What you have to do: Among the entries below, extract exactly the lines that run from the one with "mret (is_admin_role user)." through the one with "- [dashboard/predictive_analytics.py] (class", both ends included.

Start of Source data

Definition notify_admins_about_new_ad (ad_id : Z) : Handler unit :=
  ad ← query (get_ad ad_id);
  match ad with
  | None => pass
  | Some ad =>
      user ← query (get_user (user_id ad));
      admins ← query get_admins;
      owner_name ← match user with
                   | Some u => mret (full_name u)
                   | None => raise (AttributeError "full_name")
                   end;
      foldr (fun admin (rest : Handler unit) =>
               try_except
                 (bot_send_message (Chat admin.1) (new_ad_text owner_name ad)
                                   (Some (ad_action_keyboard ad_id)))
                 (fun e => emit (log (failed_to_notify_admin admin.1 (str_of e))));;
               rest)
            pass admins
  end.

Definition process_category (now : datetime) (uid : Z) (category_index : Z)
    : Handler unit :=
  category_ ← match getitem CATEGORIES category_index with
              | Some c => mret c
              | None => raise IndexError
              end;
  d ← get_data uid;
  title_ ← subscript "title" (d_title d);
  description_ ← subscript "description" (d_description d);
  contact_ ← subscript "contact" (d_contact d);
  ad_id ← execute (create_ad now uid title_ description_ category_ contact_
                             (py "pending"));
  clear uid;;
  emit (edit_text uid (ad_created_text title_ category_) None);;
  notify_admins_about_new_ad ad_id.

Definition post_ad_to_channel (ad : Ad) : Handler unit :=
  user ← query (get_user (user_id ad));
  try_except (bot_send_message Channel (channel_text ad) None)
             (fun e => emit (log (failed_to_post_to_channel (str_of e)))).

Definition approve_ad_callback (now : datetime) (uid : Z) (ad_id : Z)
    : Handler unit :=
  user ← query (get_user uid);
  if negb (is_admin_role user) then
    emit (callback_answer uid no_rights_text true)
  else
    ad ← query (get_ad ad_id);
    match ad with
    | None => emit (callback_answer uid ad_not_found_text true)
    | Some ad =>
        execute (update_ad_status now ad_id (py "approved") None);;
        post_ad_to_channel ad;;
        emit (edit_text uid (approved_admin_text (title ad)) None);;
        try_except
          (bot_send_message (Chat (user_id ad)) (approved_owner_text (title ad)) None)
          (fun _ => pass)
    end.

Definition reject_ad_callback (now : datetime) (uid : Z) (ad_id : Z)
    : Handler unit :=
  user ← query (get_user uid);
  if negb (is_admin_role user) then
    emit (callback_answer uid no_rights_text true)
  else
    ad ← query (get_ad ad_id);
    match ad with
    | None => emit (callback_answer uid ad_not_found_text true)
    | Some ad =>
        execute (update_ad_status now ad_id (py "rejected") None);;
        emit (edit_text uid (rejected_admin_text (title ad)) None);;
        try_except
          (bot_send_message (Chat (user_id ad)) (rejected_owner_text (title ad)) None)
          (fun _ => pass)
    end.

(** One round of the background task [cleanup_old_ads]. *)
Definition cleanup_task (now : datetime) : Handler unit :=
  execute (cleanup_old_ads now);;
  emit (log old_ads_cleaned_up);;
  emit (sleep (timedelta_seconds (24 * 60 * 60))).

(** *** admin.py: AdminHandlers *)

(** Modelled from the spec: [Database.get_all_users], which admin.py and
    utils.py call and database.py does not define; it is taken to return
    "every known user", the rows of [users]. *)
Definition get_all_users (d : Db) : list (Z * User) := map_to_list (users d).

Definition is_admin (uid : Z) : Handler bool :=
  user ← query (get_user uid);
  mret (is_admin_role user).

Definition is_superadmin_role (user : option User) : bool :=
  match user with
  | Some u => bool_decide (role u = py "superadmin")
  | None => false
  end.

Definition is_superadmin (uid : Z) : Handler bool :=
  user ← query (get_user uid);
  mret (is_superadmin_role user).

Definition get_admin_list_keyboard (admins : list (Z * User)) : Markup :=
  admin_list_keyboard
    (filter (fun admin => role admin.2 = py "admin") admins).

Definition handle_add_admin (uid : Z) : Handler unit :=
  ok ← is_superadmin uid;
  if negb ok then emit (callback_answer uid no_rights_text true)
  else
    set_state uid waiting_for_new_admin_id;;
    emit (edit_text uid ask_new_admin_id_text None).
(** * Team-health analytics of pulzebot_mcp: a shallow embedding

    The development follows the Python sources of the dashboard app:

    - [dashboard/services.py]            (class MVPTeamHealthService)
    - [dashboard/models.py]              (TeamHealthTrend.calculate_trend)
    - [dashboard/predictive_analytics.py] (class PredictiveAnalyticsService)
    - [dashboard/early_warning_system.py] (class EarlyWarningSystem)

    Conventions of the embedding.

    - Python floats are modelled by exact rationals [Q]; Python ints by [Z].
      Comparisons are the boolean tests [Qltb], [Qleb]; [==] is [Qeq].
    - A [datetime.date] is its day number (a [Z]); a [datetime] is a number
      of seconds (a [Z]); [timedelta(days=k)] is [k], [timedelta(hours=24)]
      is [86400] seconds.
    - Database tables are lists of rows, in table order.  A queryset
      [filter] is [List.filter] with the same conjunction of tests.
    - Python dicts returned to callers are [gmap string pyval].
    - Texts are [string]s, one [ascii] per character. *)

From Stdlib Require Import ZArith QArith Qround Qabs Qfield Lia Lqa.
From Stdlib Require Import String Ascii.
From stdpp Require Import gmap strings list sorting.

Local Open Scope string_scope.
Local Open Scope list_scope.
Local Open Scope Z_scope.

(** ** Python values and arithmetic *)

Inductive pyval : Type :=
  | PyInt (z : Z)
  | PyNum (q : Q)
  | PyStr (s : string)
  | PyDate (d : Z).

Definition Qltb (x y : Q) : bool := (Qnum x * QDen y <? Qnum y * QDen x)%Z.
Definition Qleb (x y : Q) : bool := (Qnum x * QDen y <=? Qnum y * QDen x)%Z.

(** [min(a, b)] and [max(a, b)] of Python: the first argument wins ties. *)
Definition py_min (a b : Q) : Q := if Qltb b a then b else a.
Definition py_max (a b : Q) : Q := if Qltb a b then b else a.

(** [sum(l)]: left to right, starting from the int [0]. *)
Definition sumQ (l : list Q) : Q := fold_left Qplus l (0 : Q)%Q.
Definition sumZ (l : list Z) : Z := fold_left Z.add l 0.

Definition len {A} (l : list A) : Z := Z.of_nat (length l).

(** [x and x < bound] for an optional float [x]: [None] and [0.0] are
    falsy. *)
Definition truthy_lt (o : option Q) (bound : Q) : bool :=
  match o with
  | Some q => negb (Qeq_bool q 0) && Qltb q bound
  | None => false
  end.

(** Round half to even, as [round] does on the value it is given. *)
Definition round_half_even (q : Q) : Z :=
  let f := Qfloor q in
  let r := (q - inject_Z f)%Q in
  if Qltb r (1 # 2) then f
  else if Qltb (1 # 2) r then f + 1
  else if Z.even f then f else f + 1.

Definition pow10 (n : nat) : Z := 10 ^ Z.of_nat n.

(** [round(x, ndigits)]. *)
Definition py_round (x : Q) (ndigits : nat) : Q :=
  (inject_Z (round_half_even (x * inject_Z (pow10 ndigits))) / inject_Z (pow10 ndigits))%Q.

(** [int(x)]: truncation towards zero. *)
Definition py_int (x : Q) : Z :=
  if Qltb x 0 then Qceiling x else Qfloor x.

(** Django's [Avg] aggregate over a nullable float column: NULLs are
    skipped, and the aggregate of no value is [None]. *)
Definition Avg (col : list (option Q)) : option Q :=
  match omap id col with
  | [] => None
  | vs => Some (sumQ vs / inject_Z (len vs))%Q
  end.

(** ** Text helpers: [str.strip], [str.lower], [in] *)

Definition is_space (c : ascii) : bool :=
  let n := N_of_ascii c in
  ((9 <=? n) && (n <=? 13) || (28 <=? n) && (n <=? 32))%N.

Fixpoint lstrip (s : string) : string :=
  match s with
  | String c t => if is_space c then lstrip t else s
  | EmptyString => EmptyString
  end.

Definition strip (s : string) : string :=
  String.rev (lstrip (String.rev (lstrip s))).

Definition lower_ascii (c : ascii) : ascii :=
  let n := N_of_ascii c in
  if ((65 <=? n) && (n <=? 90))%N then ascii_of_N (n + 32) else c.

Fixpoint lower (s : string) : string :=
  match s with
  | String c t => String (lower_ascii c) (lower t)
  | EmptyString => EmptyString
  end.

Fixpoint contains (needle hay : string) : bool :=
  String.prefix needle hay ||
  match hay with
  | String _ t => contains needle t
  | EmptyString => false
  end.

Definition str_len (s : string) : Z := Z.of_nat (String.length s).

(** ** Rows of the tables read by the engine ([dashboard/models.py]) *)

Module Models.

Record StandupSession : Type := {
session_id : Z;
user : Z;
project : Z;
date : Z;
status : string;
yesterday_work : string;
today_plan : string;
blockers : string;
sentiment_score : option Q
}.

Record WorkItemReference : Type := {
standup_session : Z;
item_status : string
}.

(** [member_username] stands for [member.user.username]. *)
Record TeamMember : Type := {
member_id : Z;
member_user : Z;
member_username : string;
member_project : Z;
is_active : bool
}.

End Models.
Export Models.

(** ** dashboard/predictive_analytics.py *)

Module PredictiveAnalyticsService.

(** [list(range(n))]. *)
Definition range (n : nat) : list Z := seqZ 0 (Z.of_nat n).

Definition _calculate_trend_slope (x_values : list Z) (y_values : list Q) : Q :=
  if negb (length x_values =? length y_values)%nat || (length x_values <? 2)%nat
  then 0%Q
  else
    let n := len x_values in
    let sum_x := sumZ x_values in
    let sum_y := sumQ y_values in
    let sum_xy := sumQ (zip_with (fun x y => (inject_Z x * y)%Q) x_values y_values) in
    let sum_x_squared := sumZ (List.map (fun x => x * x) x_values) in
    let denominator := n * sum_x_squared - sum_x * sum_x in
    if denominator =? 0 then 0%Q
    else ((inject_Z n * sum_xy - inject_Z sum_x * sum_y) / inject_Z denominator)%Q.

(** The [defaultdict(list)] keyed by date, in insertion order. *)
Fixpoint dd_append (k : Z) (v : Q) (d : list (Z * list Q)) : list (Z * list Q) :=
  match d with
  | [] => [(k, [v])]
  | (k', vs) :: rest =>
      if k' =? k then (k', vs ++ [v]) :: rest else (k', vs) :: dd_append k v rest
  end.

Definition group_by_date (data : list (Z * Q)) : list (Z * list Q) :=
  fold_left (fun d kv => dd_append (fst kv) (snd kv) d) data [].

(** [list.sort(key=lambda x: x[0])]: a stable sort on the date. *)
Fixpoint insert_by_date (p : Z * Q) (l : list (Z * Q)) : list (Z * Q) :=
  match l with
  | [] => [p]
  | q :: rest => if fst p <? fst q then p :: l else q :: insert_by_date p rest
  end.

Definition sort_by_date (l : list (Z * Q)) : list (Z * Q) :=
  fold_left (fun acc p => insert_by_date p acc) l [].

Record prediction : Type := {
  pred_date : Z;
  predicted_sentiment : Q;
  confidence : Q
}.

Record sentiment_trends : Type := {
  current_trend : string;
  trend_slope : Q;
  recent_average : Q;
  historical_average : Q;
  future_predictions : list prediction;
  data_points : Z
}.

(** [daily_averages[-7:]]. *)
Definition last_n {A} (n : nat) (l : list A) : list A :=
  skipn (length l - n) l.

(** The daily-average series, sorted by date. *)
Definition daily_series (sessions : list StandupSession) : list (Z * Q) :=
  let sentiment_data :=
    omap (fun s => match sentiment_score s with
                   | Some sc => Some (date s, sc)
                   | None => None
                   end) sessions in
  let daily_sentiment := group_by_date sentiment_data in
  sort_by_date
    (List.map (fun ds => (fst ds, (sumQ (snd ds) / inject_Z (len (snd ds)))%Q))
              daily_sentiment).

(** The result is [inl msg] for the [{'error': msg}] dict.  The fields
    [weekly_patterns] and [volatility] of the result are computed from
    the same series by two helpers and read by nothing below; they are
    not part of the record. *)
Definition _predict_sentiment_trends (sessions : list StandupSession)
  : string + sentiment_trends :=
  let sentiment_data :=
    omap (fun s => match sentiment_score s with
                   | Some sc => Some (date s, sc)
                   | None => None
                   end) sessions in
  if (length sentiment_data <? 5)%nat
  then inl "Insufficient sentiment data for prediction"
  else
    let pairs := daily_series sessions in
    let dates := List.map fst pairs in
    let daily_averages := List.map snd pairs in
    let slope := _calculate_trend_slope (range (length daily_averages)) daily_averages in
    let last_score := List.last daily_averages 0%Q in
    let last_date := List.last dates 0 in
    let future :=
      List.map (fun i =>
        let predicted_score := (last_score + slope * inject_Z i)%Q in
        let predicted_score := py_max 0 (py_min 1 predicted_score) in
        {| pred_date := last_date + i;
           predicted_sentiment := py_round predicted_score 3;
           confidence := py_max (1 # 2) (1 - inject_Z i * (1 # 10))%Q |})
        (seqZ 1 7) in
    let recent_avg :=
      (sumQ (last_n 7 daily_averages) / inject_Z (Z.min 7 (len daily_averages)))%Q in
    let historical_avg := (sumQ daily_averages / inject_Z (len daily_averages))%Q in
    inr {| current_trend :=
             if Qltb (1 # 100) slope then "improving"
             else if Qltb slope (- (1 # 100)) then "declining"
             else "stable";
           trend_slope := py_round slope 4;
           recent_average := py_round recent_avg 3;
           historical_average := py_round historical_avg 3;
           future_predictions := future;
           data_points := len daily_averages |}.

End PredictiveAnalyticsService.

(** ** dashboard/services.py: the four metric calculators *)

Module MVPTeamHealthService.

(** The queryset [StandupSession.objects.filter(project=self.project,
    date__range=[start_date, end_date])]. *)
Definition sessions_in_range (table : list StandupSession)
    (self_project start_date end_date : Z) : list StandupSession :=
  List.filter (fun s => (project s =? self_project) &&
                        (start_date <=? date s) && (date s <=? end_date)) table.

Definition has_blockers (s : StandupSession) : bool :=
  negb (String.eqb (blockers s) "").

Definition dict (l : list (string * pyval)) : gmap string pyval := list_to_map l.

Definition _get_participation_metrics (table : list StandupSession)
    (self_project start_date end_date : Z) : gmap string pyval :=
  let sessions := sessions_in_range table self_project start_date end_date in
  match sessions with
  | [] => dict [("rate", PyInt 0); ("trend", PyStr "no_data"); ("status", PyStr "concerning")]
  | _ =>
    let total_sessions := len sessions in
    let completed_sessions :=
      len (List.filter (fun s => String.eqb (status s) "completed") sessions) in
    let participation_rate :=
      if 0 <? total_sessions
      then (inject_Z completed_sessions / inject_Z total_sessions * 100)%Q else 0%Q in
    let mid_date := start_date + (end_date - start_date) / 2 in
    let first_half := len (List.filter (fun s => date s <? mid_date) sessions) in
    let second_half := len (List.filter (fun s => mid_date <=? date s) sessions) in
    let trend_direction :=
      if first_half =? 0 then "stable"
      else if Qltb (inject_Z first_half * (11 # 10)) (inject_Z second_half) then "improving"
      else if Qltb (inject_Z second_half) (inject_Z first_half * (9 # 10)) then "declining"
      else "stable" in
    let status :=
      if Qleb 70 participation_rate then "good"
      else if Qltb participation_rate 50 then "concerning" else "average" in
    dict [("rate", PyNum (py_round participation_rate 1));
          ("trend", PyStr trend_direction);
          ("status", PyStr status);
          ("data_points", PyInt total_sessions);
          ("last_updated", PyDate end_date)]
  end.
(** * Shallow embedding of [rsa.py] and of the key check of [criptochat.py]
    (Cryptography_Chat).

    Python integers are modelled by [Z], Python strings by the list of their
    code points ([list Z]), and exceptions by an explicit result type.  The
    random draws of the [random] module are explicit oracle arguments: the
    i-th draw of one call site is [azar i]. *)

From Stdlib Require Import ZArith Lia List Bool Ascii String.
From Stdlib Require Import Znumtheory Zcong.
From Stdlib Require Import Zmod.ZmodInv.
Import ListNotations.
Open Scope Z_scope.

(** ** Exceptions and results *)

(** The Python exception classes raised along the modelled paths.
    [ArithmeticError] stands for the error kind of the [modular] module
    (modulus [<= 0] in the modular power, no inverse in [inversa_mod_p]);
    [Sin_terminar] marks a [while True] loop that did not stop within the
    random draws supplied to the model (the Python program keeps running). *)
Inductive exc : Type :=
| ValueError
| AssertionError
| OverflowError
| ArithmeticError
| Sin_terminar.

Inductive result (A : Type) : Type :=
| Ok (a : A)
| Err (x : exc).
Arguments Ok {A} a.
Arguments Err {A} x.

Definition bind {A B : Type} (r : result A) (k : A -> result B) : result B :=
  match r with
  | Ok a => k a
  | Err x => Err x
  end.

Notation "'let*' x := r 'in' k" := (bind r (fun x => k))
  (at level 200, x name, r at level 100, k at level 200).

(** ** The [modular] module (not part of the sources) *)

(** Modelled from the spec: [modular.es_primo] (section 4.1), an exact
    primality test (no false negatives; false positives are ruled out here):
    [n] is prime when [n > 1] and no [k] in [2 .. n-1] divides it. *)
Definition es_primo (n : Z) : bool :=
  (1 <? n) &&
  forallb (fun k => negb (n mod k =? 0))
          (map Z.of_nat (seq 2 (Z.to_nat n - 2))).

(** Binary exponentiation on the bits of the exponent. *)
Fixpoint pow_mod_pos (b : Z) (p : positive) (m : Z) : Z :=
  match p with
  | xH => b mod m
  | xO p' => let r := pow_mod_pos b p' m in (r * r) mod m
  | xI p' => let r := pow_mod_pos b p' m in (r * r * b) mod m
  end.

End of Source data

Exercise response:
  mret (is_admin_role user).

Definition is_superadmin_role (user : option User) : bool :=
  match user with
  | Some u => bool_decide (role u = py "superadmin")
  | None => false
  end.

Definition is_superadmin (uid : Z) : Handler bool :=
  user ← query (get_user uid);
  mret (is_superadmin_role user).

Definition get_admin_list_keyboard (admins : list (Z * User)) : Markup :=
  admin_list_keyboard
    (filter (fun admin => role admin.2 = py "admin") admins).

Definition handle_add_admin (uid : Z) : Handler unit :=
  ok ← is_superadmin uid;
  if negb ok then emit (callback_answer uid no_rights_text true)
  else
    set_state uid waiting_for_new_admin_id;;
    emit (edit_text uid ask_new_admin_id_text None).
(** * Team-health analytics of pulzebot_mcp: a shallow embedding

    The development follows the Python sources of the dashboard app:

    - [dashboard/services.py]            (class MVPTeamHealthService)
    - [dashboard/models.py]              (TeamHealthTrend.calculate_trend)
    - [dashboard/predictive_analytics.py] (class PredictiveAnalyticsService)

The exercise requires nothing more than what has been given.